→ **Required work**
Write out the following records exactly, each one in full.

→ **Dataset entries**
Variable engine : Engine.
Variable c : Collaborators.
Variable url : string.

Lemma retrieved_then contents (k : string -> Completion Obj) :
  retrieved engine c url contents ->
  (fetchResponse ← fetch c url;
   if negb (ok fetchResponse) then
     Throw (mkError ("Failed to fetch page content: "
                       +:+ statusText fetchResponse))
   else
     body ← json fetchResponse;
     html ← destructure_html engine body;
     contents ← contents_of engine html;
     k contents) = k contents.
Proof.
  intros (fr & body & html & H & Hok & Hj & Hd & Hc).
  rewrite H; cbn. rewrite Hok; cbn. rewrite Hj; cbn. rewrite Hd; cbn.
  now rewrite Hc.
Qed.

Lemma fails_throws e : fails engine c url e -> analyzeUrl_try engine c url = Throw e.
Proof.
  unfold analyzeUrl_try.
  intros [Hr | Hs].
  - destruct Hr as [e H | fr H Hok | fr e H Hok Hj | fr body e H Hok Hj Hd
                   | fr body html e H Hok Hj Hd Hc];
      rewrite H; cbn; try reflexivity; rewrite Hok; cbn; try reflexivity;
      rewrite Hj; cbn; try reflexivity; rewrite Hd; cbn; try reflexivity;
      now rewrite Hc.
  - destruct Hs as [contents e Hr Hg | resp e (contents & Hr & Hg) Hp].
    + rewrite (retrieved_then contents (fun contents => _) Hr). now rewrite Hg.
    + rewrite (retrieved_then contents (fun contents => _) Hr). rewrite Hg; cbn.
      now rewrite Hp.
Qed.

Lemma scored_returns resp data :
  scored_with engine c url resp ->
  JSON_parse engine (text_or_empty_object (text resp)) = Normal data ->
  analyzeUrl_try engine c url = Normal (success_record url data).
Proof.
  intros (contents & Hr & Hg) Hp. unfold analyzeUrl_try.
  rewrite (retrieved_then contents (fun contents => _) Hr).
  rewrite Hg; cbn. now rewrite Hp.
Qed.

(** The [try] block completes in one of exactly these ways. *)
Lemma analyzeUrl_try_cases :
  (exists e, fails engine c url e /\ analyzeUrl_try engine c url = Throw e) \/
  (exists resp data,
      scored_with engine c url resp /\
      JSON_parse engine (text_or_empty_object (text resp)) = Normal data /\
      analyzeUrl_try engine c url = Normal (success_record url data)).
Proof.
  destruct (fetch c url) as [fr|e] eqn:H.
  2:{ left; exists e; split; [left; now constructor|]. unfold analyzeUrl_try. now rewrite H. }
  destruct (ok fr) eqn:Hok.
  2:{ left; eexists; split; [left; now apply (response_not_ok _ _ _ fr)|].
      unfold analyzeUrl_try. rewrite H; cbn. now rewrite Hok. }
  destruct (json fr) as [body|e] eqn:Hj.
  2:{ left; exists e. assert (F : fails engine c url e) by (left; now apply (body_rejects _ _ _ fr)).
      split; [exact F | now apply fails_throws]. }
  destruct (destructure_html engine body) as [html|e] eqn:Hd.
  2:{ left; exists e. assert (F : fails engine c url e) by (left; now apply (body_without_html _ _ _ fr body)).
      split; [exact F | now apply fails_throws]. }
  destruct (contents_of engine html) as [contents|e] eqn:Hc.
  2:{ left; exists e. assert (F : fails engine c url e) by (left; now apply (html_not_a_string _ _ _ fr body html)).
      split; [exact F | now apply fails_throws]. }
  assert (Hr : retrieved engine c url contents) by (exists fr, body, html; tauto).
  destruct (generateContent c contents) as [resp|e] eqn:Hg.
  2:{ left; exists e. assert (F : fails engine c url e) by (right; now apply (scoring_rejects _ _ _ contents)).
      split; [exact F | now apply fails_throws]. }
  assert (Hs : scored_with engine c url resp) by (exists contents; tauto).
  destruct (JSON_parse engine (text_or_empty_object (text resp))) as [data|e] eqn:Hp.
  2:{ left; exists e. assert (F : fails engine c url e) by (right; now apply (response_not_json _ _ _ resp)).
      split; [exact F | now apply fails_throws]. }
  right; exists resp, data. split; [exact Hs|]. split; [exact Hp|].
  now apply scored_returns with resp.
Qed.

→ **Task result**
Variable engine : Engine.
Variable c : Collaborators.
Variable url : string.

Lemma retrieved_then contents (k : string -> Completion Obj) :
  retrieved engine c url contents ->
  (fetchResponse ← fetch c url;
   if negb (ok fetchResponse) then
     Throw (mkError ("Failed to fetch page content: "
                       +:+ statusText fetchResponse))
   else
     body ← json fetchResponse;
     html ← destructure_html engine body;
     contents ← contents_of engine html;
     k contents) = k contents.
Proof.
  intros (fr & body & html & H & Hok & Hj & Hd & Hc).
  rewrite H; cbn. rewrite Hok; cbn. rewrite Hj; cbn. rewrite Hd; cbn.
  now rewrite Hc.
Qed.

Lemma fails_throws e : fails engine c url e -> analyzeUrl_try engine c url = Throw e.
Proof.
  unfold analyzeUrl_try.
  intros [Hr | Hs].
  - destruct Hr as [e H | fr H Hok | fr e H Hok Hj | fr body e H Hok Hj Hd
                   | fr body html e H Hok Hj Hd Hc];
      rewrite H; cbn; try reflexivity; rewrite Hok; cbn; try reflexivity;
      rewrite Hj; cbn; try reflexivity; rewrite Hd; cbn; try reflexivity;
      now rewrite Hc.
  - destruct Hs as [contents e Hr Hg | resp e (contents & Hr & Hg) Hp].
    + rewrite (retrieved_then contents (fun contents => _) Hr). now rewrite Hg.
    + rewrite (retrieved_then contents (fun contents => _) Hr). rewrite Hg; cbn.
      now rewrite Hp.
Qed.

Lemma scored_returns resp data :
  scored_with engine c url resp ->
  JSON_parse engine (text_or_empty_object (text resp)) = Normal data ->
  analyzeUrl_try engine c url = Normal (success_record url data).
Proof.
  intros (contents & Hr & Hg) Hp. unfold analyzeUrl_try.
  rewrite (retrieved_then contents (fun contents => _) Hr).
  rewrite Hg; cbn. now rewrite Hp.
Qed.

(** The [try] block completes in one of exactly these ways. *)
Lemma analyzeUrl_try_cases :
  (exists e, fails engine c url e /\ analyzeUrl_try engine c url = Throw e) \/
  (exists resp data,
      scored_with engine c url resp /\
      JSON_parse engine (text_or_empty_object (text resp)) = Normal data /\
      analyzeUrl_try engine c url = Normal (success_record url data)).
Proof.
  destruct (fetch c url) as [fr|e] eqn:H.
  2:{ left; exists e; split; [left; now constructor|]. unfold analyzeUrl_try. now rewrite H. }
  destruct (ok fr) eqn:Hok.
  2:{ left; eexists; split; [left; now apply (response_not_ok _ _ _ fr)|].
      unfold analyzeUrl_try. rewrite H; cbn. now rewrite Hok. }
  destruct (json fr) as [body|e] eqn:Hj.
  2:{ left; exists e. assert (F : fails engine c url e) by (left; now apply (body_rejects _ _ _ fr)).
      split; [exact F | now apply fails_throws]. }
  destruct (destructure_html engine body) as [html|e] eqn:Hd.
  2:{ left; exists e. assert (F : fails engine c url e) by (left; now apply (body_without_html _ _ _ fr body)).
      split; [exact F | now apply fails_throws]. }
  destruct (contents_of engine html) as [contents|e] eqn:Hc.
  2:{ left; exists e. assert (F : fails engine c url e) by (left; now apply (html_not_a_string _ _ _ fr body html)).
      split; [exact F | now apply fails_throws]. }
  assert (Hr : retrieved engine c url contents) by (exists fr, body, html; tauto).
  destruct (generateContent c contents) as [resp|e] eqn:Hg.
  2:{ left; exists e. assert (F : fails engine c url e) by (right; now apply (scoring_rejects _ _ _ contents)).
      split; [exact F | now apply fails_throws]. }
  assert (Hs : scored_with engine c url resp) by (exists contents; tauto).
  destruct (JSON_parse engine (text_or_empty_object (text resp))) as [data|e] eqn:Hp.
  2:{ left; exists e. assert (F : fails engine c url e) by (right; now apply (response_not_json _ _ _ resp)).
      split; [exact F | now apply fails_throws]. }
  right; exists resp, data. split; [exact Hs|]. split; [exact Hp|].
  now apply scored_returns with resp.
Qed.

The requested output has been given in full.